== PROVIDED ENTRIES ==
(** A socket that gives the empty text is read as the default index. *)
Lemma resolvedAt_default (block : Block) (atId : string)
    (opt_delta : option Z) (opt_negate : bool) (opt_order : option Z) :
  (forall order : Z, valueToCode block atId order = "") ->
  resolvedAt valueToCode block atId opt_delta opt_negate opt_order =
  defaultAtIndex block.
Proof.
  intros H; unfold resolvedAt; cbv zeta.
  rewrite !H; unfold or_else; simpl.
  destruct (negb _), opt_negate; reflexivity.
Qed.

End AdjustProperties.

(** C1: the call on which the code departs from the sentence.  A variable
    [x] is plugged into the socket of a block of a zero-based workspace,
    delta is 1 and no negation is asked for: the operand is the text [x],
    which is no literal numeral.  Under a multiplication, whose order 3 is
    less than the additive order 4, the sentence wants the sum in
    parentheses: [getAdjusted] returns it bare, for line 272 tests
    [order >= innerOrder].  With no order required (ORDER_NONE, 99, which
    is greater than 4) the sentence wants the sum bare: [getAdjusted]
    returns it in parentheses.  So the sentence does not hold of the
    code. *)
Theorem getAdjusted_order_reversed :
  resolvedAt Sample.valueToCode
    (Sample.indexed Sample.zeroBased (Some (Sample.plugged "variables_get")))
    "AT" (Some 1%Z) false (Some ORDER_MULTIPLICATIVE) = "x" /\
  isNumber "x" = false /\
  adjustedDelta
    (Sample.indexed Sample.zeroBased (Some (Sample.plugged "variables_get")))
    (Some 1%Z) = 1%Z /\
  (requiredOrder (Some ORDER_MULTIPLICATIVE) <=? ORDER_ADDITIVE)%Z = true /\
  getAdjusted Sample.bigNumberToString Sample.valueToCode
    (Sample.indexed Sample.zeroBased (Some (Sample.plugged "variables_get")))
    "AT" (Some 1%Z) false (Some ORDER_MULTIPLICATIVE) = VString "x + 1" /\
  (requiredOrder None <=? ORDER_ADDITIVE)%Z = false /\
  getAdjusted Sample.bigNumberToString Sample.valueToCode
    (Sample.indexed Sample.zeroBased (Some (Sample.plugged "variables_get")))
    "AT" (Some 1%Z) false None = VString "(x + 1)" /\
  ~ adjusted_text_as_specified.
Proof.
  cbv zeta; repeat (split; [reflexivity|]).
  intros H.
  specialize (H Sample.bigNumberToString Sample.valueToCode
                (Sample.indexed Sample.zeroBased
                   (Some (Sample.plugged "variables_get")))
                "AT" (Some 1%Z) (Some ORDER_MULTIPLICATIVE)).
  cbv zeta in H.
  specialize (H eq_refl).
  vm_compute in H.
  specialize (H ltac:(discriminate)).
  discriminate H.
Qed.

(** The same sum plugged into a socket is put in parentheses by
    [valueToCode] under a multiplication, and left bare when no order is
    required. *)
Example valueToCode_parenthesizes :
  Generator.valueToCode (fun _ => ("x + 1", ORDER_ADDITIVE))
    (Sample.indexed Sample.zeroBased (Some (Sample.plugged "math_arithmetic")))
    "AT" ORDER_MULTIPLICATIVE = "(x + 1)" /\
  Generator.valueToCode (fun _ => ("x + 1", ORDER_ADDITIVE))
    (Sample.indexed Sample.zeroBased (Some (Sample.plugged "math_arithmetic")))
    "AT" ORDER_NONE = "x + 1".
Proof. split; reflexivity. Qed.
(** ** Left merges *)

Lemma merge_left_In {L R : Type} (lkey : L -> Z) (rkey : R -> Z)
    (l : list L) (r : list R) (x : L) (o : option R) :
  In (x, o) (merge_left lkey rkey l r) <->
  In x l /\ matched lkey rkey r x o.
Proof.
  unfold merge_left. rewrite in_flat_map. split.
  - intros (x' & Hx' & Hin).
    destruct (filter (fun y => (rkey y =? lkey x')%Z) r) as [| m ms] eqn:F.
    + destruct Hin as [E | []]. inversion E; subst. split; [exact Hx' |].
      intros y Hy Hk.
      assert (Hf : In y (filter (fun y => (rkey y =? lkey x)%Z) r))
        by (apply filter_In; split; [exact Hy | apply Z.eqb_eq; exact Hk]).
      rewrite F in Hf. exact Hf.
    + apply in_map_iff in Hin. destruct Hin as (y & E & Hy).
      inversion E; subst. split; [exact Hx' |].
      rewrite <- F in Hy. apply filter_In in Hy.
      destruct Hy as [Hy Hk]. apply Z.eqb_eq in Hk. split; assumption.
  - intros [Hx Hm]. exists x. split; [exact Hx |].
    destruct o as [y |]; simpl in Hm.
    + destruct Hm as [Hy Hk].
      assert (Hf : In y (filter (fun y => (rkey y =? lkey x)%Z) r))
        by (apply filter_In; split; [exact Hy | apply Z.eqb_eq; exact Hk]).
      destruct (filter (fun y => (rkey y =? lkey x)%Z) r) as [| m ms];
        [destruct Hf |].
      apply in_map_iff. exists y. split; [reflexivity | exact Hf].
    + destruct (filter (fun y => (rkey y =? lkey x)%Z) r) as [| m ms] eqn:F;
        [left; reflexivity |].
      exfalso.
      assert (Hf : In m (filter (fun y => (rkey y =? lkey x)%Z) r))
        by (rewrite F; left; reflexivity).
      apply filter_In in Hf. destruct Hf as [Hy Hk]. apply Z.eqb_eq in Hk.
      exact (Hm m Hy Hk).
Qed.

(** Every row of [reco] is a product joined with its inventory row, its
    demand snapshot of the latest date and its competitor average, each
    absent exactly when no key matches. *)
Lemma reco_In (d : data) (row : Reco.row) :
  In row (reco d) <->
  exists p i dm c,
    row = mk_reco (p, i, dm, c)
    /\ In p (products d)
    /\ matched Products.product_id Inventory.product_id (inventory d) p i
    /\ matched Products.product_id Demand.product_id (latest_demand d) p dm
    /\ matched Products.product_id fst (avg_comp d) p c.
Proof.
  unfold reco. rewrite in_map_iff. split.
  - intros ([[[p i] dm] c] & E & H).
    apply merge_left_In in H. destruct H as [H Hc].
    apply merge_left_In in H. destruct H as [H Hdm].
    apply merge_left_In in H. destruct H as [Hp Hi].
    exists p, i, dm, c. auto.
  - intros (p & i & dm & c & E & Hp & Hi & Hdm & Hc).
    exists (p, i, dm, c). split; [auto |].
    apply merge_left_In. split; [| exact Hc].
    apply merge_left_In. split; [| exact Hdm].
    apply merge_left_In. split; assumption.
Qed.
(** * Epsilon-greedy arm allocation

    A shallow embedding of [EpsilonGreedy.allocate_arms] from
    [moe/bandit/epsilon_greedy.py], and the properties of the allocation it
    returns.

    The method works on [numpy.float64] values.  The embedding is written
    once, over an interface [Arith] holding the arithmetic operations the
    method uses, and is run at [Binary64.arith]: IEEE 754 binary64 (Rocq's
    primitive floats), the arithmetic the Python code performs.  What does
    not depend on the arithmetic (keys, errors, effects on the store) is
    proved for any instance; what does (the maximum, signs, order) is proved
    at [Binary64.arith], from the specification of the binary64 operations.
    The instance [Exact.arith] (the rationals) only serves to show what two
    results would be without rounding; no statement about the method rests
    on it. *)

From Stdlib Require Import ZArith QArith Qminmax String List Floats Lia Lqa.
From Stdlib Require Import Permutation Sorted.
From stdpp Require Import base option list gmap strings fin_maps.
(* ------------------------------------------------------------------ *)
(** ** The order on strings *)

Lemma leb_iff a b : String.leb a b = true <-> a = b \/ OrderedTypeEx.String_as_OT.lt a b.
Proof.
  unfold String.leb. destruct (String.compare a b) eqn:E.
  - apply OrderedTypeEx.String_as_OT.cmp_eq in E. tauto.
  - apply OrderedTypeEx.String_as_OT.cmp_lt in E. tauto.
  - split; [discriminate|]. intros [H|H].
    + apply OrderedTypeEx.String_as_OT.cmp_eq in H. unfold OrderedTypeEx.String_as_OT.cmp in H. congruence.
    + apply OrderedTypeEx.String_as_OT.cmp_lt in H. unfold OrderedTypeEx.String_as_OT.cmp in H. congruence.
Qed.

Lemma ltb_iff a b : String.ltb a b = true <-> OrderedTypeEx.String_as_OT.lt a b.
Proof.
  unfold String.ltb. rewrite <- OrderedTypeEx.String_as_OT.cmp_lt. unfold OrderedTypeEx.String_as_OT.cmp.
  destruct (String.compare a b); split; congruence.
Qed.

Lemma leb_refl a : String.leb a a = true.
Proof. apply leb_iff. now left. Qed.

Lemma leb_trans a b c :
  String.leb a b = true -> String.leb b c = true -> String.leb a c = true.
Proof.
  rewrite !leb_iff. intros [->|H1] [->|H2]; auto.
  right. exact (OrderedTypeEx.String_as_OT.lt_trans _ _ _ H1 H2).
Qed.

...

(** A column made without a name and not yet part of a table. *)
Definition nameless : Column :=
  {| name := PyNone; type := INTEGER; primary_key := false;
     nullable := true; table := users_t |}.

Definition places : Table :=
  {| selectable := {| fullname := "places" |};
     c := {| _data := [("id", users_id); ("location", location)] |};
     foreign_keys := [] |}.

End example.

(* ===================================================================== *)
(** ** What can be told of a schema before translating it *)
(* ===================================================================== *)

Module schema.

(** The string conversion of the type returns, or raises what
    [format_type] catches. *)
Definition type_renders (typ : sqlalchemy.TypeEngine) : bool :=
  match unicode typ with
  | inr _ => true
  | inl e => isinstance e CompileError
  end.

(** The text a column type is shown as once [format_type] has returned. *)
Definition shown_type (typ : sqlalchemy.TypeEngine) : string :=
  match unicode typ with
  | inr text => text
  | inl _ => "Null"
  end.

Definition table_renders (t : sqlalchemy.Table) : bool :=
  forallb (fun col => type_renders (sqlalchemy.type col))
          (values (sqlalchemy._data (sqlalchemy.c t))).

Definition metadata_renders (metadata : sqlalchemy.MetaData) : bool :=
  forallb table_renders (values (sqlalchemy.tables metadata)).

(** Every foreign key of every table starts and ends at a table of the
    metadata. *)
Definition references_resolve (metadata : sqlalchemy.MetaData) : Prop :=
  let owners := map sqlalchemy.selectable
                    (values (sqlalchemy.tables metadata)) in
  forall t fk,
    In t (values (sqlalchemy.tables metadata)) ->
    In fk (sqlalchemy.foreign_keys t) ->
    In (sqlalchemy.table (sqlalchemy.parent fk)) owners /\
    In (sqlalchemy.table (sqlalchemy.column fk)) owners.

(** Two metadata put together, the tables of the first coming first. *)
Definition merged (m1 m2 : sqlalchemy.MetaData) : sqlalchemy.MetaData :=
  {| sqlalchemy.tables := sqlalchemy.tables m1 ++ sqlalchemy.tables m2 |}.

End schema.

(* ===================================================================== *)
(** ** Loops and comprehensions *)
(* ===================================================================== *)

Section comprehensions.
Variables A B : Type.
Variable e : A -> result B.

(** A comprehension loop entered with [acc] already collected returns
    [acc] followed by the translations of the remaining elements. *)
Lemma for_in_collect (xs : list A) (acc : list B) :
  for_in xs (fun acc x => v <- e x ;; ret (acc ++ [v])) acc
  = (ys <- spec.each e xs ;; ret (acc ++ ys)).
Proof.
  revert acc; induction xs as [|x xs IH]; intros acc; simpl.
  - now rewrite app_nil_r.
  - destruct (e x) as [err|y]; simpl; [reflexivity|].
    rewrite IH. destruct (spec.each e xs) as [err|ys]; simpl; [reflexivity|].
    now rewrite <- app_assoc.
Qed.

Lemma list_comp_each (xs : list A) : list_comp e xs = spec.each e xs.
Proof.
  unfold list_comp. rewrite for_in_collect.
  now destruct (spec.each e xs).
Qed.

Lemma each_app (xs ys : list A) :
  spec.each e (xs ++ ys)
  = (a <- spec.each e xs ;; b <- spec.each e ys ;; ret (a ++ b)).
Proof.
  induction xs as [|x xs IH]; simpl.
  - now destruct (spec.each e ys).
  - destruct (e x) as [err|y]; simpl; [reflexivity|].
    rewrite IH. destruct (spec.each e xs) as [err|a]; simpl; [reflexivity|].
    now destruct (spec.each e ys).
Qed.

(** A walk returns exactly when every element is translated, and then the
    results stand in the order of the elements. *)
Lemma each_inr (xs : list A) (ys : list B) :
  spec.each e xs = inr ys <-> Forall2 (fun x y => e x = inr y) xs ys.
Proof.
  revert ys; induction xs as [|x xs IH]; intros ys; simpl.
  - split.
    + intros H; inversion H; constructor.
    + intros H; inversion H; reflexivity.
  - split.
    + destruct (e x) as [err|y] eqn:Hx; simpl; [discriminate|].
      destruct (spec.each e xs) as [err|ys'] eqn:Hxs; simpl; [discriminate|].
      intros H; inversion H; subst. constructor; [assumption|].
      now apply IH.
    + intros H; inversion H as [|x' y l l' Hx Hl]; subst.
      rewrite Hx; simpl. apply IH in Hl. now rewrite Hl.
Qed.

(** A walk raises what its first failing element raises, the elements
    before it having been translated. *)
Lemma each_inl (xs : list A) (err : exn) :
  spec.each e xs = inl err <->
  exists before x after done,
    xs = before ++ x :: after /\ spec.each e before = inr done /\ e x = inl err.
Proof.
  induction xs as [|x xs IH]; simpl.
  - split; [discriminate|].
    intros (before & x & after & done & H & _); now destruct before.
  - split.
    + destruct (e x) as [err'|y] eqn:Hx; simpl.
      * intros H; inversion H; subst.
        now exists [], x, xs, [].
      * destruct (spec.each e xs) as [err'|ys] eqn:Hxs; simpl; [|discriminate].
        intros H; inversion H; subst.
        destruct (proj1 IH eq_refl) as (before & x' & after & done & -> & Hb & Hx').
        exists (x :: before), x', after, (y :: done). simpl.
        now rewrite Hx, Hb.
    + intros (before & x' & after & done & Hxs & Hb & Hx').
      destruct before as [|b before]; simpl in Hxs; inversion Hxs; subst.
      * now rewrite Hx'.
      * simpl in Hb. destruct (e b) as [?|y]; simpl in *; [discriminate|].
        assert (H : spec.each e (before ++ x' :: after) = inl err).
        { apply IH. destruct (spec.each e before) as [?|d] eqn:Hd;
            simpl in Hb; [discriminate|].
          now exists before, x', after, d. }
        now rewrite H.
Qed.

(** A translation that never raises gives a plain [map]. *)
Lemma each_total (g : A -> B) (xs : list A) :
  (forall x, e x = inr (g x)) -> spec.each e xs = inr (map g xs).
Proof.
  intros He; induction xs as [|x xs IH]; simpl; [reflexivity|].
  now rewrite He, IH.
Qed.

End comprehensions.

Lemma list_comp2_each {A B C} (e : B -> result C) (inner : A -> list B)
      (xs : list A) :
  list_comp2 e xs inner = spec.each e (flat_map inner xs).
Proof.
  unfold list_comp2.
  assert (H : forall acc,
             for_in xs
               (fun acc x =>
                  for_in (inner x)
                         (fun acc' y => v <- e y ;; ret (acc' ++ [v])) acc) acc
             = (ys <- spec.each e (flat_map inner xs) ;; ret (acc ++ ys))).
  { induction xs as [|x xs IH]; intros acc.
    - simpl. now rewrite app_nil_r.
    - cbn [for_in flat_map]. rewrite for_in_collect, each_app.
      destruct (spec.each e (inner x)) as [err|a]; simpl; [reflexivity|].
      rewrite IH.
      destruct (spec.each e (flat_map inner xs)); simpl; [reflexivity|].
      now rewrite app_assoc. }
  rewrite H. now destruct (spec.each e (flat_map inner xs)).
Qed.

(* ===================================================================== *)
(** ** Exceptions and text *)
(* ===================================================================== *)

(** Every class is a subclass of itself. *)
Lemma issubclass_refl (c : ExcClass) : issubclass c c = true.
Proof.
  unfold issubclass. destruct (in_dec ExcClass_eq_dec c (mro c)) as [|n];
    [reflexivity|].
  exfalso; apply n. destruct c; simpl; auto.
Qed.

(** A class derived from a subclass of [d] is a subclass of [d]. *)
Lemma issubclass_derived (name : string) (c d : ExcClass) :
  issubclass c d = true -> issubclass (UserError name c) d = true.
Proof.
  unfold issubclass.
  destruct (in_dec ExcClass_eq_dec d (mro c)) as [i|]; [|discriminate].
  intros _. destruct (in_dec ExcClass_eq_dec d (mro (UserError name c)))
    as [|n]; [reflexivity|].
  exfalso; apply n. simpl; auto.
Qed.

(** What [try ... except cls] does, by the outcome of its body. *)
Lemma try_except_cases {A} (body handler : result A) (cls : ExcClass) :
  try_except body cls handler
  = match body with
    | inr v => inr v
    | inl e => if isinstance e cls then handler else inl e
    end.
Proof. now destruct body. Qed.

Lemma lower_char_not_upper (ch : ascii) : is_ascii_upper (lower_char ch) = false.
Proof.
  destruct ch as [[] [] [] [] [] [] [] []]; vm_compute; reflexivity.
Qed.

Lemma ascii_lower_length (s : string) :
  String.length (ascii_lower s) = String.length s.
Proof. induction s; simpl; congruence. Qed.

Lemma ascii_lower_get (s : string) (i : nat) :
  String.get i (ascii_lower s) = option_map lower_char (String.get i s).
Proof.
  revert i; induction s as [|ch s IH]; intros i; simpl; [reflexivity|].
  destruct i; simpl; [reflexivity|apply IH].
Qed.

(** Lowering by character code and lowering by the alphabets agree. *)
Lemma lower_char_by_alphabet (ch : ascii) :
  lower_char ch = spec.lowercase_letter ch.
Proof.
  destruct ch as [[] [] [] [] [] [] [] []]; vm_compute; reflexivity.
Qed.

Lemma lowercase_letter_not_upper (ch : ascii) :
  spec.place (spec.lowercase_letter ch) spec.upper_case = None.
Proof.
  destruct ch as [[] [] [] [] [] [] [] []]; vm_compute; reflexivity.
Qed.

---

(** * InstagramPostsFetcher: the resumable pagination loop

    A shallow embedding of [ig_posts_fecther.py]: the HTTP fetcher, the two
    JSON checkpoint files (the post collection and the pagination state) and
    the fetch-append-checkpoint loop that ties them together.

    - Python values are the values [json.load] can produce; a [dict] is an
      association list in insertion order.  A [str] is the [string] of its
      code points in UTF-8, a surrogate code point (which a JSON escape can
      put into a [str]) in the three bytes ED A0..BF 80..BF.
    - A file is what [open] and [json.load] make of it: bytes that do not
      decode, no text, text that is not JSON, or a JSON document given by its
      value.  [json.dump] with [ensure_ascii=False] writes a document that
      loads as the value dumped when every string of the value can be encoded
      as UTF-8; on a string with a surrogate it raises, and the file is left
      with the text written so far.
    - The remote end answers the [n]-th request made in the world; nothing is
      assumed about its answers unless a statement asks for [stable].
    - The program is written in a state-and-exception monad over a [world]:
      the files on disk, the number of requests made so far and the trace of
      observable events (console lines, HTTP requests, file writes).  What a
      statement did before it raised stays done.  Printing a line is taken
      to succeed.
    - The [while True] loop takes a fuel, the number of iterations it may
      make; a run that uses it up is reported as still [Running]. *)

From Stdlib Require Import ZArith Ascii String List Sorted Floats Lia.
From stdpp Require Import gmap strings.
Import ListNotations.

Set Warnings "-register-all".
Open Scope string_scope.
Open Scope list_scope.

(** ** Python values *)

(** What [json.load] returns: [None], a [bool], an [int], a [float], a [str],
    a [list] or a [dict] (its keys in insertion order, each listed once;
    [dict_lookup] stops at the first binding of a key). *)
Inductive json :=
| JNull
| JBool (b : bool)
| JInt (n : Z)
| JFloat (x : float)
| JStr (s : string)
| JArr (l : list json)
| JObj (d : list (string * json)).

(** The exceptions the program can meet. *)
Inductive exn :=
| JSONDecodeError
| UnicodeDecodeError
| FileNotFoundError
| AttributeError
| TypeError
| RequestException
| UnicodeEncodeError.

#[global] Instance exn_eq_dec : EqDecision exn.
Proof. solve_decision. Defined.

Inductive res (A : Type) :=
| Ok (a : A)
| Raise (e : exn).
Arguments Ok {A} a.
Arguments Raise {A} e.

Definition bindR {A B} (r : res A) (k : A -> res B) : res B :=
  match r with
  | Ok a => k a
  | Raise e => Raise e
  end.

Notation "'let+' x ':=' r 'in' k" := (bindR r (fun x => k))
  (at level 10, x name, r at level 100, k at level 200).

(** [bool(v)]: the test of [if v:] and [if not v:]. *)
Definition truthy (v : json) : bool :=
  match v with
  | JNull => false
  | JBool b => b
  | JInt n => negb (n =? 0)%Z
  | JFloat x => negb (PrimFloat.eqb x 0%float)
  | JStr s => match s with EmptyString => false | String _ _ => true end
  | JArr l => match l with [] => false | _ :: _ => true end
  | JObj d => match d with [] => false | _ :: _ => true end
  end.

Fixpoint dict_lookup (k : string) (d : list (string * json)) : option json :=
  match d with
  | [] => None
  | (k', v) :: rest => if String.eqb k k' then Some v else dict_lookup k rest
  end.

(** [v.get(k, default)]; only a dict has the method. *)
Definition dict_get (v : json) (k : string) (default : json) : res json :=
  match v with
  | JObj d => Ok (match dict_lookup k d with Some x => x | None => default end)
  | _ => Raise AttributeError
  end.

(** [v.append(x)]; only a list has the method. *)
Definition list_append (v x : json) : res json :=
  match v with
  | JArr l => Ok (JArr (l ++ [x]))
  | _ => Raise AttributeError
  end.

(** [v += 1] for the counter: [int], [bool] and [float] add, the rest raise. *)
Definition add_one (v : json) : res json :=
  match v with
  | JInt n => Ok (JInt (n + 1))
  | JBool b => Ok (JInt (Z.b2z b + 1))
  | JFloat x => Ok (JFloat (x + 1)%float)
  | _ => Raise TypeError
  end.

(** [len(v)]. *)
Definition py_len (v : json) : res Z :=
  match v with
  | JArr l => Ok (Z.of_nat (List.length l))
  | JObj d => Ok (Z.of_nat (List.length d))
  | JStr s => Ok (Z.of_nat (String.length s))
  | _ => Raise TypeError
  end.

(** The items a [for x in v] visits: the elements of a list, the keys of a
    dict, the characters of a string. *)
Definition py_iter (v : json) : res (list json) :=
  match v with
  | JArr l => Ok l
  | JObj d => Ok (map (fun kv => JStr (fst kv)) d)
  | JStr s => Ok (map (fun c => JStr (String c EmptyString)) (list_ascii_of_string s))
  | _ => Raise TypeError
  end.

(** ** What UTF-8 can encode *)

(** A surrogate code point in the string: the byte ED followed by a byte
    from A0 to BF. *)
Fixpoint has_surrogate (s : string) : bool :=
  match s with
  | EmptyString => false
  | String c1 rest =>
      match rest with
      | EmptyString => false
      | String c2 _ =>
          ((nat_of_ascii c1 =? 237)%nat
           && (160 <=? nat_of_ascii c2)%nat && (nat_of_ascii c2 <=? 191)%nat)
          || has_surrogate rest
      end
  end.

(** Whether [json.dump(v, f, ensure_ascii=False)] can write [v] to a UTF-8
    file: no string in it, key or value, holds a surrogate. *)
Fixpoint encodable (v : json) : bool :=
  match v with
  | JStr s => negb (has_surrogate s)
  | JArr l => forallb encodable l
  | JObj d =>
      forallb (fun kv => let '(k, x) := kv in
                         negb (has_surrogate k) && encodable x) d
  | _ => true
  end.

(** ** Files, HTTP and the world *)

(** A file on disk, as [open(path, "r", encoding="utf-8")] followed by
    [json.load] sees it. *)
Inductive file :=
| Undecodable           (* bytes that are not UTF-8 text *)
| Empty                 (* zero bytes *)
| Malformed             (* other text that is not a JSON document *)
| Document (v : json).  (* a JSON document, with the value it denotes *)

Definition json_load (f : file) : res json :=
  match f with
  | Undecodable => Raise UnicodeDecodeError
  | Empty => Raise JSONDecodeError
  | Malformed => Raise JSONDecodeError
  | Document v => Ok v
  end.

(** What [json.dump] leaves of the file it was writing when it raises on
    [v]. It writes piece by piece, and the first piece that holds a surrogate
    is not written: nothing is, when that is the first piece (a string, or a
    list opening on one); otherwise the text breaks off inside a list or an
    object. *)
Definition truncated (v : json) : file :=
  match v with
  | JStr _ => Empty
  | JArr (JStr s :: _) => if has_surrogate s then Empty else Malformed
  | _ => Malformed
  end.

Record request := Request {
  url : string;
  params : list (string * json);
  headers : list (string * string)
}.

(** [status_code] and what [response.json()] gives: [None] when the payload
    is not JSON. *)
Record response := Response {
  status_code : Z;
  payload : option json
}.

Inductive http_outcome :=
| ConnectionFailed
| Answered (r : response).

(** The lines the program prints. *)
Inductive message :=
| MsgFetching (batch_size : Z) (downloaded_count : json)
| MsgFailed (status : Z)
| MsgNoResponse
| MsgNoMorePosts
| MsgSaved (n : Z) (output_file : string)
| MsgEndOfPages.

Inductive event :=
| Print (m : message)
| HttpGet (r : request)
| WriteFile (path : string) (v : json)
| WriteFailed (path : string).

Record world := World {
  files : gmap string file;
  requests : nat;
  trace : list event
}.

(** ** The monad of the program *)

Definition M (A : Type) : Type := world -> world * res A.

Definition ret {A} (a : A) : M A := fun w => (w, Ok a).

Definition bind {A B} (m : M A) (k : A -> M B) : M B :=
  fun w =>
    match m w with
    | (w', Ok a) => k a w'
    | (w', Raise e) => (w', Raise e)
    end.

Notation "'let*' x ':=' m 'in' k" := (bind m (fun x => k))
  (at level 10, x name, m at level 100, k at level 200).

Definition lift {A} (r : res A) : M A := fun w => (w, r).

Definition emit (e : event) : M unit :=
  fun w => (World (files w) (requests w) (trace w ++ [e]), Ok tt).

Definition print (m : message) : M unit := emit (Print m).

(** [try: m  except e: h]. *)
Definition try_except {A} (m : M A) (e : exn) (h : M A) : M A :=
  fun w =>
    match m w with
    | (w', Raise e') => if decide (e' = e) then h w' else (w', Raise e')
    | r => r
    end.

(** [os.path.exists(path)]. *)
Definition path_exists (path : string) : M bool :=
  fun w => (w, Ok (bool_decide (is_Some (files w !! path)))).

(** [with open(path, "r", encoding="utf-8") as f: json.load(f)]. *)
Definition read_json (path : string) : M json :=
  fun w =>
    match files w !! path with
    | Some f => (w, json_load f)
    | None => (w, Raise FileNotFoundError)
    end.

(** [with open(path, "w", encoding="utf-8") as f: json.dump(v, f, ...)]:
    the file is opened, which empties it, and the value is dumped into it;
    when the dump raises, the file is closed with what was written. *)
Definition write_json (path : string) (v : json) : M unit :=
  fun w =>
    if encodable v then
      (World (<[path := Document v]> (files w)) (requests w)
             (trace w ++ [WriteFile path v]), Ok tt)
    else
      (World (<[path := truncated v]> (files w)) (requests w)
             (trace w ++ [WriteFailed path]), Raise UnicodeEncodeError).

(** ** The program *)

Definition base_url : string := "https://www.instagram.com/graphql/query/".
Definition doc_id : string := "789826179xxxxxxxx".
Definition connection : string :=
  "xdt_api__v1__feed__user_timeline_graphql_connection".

== WORK TASK ==
Checking each line of the data, count the ones containing "selectable", and give only that count.

== COMPLETED EXERCISE ==
2